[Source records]

□ □ □ □

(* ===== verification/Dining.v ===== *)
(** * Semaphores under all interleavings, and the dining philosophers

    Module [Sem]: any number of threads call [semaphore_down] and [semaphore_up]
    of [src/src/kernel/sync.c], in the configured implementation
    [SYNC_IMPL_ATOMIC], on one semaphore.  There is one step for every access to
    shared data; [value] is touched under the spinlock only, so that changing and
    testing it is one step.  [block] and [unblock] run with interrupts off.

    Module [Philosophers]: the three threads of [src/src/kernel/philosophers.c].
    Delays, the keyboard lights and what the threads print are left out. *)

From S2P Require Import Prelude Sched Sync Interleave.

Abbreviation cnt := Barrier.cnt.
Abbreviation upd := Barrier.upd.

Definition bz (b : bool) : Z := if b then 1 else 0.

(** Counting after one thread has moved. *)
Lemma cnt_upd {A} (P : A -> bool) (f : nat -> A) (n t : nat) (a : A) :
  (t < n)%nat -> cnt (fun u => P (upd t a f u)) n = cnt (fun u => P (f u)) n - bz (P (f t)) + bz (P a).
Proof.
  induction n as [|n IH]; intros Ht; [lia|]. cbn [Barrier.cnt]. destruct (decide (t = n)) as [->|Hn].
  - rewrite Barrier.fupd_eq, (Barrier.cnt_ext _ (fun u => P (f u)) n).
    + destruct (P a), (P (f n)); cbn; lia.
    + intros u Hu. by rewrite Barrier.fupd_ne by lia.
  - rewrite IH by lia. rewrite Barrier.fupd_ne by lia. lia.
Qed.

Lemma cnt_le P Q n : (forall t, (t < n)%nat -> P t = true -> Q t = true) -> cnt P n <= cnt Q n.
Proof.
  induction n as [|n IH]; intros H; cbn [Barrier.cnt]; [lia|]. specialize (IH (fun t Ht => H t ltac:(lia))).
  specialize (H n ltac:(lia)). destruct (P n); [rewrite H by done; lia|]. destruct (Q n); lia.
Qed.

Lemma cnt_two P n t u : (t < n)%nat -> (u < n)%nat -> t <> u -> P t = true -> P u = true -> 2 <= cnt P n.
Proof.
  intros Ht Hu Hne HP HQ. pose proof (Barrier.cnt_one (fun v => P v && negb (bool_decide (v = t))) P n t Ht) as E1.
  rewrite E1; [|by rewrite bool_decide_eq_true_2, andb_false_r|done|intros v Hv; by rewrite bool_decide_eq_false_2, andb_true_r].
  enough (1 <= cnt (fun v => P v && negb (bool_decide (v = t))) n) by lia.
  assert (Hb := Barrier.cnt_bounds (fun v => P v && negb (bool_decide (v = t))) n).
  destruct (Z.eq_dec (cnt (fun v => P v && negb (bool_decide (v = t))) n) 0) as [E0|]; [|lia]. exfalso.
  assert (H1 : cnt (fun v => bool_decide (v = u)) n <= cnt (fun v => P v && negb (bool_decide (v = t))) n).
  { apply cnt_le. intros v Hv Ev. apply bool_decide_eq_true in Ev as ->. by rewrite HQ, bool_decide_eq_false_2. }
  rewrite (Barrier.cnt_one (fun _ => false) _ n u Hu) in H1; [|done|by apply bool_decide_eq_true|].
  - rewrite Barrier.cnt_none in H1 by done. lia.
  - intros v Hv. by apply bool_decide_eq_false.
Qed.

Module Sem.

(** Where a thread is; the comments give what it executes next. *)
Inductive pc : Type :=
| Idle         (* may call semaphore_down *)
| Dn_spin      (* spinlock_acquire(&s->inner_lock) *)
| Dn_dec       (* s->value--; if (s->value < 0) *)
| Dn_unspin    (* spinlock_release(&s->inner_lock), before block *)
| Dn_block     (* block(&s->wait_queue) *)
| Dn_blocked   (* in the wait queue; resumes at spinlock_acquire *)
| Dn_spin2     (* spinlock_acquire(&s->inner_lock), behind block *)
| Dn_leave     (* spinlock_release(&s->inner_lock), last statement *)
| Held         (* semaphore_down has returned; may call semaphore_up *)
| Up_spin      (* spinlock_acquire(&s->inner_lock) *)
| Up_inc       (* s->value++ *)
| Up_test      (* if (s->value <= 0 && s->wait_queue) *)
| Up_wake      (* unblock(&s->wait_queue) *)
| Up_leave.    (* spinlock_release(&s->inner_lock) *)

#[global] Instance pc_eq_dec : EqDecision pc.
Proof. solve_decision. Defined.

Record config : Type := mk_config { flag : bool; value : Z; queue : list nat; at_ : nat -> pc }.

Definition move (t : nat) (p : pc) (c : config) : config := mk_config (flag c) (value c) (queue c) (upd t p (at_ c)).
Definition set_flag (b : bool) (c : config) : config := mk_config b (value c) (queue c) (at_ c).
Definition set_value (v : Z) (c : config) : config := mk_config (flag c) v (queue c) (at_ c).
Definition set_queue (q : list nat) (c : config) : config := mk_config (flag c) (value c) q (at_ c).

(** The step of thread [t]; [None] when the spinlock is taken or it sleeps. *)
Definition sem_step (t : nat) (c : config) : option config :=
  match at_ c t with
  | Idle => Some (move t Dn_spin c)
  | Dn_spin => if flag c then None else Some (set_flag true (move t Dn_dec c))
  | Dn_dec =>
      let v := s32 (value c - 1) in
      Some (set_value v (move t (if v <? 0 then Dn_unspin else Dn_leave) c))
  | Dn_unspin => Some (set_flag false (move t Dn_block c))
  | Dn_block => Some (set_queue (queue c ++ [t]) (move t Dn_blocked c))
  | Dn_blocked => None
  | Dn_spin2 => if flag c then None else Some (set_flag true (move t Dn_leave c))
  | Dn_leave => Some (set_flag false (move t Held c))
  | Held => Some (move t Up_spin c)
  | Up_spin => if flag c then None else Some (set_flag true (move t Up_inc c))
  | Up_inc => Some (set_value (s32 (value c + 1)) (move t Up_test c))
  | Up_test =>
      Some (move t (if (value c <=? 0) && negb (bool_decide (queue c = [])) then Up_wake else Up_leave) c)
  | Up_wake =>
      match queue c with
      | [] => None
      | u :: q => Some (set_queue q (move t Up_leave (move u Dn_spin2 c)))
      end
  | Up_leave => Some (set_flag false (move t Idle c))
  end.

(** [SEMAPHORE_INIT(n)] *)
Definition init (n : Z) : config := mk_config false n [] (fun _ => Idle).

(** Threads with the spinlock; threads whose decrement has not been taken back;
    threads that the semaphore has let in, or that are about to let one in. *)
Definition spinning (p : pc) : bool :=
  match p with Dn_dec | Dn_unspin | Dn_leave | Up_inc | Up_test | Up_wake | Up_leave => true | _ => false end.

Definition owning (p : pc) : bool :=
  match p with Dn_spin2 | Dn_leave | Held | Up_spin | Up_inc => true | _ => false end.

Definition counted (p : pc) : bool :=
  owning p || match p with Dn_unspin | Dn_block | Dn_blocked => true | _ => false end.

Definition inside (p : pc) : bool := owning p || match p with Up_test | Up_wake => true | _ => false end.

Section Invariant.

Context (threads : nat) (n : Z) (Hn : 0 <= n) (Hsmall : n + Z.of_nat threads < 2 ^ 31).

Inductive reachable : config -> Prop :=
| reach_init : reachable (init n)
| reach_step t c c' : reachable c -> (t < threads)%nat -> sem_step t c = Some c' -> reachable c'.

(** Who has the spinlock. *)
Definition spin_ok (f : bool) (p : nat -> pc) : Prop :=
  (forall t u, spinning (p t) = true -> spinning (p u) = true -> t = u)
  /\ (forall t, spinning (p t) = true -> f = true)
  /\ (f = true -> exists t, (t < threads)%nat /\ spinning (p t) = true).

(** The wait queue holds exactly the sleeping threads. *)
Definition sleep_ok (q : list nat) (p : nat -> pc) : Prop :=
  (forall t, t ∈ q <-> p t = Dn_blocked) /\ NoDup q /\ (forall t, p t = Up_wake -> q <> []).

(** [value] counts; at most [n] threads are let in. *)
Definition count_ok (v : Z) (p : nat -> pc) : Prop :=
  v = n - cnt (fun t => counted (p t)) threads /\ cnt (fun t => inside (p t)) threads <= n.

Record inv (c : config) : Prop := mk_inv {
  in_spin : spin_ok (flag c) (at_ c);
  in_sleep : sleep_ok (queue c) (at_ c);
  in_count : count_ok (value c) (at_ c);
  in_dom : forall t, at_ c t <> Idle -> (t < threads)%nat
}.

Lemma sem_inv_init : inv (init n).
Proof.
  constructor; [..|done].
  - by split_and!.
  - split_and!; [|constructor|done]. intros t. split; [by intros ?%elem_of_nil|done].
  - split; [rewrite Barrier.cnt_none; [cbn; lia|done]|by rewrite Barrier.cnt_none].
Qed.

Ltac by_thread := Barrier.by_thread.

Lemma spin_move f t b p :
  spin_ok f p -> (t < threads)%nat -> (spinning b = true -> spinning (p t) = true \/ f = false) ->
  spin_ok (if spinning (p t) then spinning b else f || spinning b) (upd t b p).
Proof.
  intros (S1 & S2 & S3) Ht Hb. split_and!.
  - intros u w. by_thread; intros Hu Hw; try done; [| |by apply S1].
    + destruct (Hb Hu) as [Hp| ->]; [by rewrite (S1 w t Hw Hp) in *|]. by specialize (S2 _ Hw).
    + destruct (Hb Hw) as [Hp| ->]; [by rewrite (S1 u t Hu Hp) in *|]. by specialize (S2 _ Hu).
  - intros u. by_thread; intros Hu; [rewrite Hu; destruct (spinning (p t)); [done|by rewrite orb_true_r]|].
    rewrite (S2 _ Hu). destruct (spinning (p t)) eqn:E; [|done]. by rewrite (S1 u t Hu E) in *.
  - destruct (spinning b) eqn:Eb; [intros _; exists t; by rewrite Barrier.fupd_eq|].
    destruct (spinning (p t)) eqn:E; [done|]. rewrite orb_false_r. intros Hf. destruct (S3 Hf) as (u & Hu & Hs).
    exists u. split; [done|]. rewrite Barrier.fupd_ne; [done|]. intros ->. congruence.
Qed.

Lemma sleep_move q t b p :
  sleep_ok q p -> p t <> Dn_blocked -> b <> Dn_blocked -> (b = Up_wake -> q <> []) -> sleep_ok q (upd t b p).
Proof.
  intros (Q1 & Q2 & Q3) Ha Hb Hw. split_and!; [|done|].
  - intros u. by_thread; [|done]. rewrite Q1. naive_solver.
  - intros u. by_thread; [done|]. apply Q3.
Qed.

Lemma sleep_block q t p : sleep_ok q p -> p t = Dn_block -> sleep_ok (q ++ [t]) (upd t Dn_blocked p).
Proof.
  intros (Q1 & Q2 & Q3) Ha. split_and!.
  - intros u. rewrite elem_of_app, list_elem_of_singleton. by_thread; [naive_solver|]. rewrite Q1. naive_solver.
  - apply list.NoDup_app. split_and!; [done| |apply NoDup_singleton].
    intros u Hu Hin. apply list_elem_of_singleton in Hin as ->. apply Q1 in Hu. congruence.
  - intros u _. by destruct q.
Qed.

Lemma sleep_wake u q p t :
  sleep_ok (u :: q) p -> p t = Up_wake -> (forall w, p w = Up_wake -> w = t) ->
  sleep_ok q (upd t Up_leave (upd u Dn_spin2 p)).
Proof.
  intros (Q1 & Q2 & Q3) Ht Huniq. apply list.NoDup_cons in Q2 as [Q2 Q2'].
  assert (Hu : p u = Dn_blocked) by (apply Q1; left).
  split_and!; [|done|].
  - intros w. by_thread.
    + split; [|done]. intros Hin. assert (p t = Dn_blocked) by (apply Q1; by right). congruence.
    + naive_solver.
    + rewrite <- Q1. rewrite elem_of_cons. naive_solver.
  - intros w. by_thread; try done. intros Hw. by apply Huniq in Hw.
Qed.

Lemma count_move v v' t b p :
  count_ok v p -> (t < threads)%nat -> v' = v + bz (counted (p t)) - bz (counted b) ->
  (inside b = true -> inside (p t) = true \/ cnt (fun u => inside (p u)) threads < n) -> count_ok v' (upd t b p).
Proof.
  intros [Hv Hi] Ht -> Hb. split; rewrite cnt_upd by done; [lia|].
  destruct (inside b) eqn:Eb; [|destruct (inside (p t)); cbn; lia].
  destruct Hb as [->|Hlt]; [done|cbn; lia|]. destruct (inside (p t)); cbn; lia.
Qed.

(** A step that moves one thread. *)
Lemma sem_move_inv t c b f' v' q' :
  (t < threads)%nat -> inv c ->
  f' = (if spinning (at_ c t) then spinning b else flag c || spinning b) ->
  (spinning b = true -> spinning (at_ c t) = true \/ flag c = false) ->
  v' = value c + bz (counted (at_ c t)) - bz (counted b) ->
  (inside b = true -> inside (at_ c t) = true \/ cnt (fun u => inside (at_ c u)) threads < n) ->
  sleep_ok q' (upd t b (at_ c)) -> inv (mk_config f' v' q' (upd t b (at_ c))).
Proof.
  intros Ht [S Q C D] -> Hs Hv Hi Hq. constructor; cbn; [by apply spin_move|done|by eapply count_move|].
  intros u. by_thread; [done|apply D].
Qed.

□ □ □ □

Output the lines of the records above exactly as they appear, from the line containing "- intros w. by_thread." through the line containing "rewrite elem_of_cons. naive_solver.".

** Reply **
  - intros w. by_thread.
    + split; [|done]. intros Hin. assert (p t = Dn_blocked) by (apply Q1; by right). congruence.
    + naive_solver.
    + rewrite <- Q1. rewrite elem_of_cons. naive_solver.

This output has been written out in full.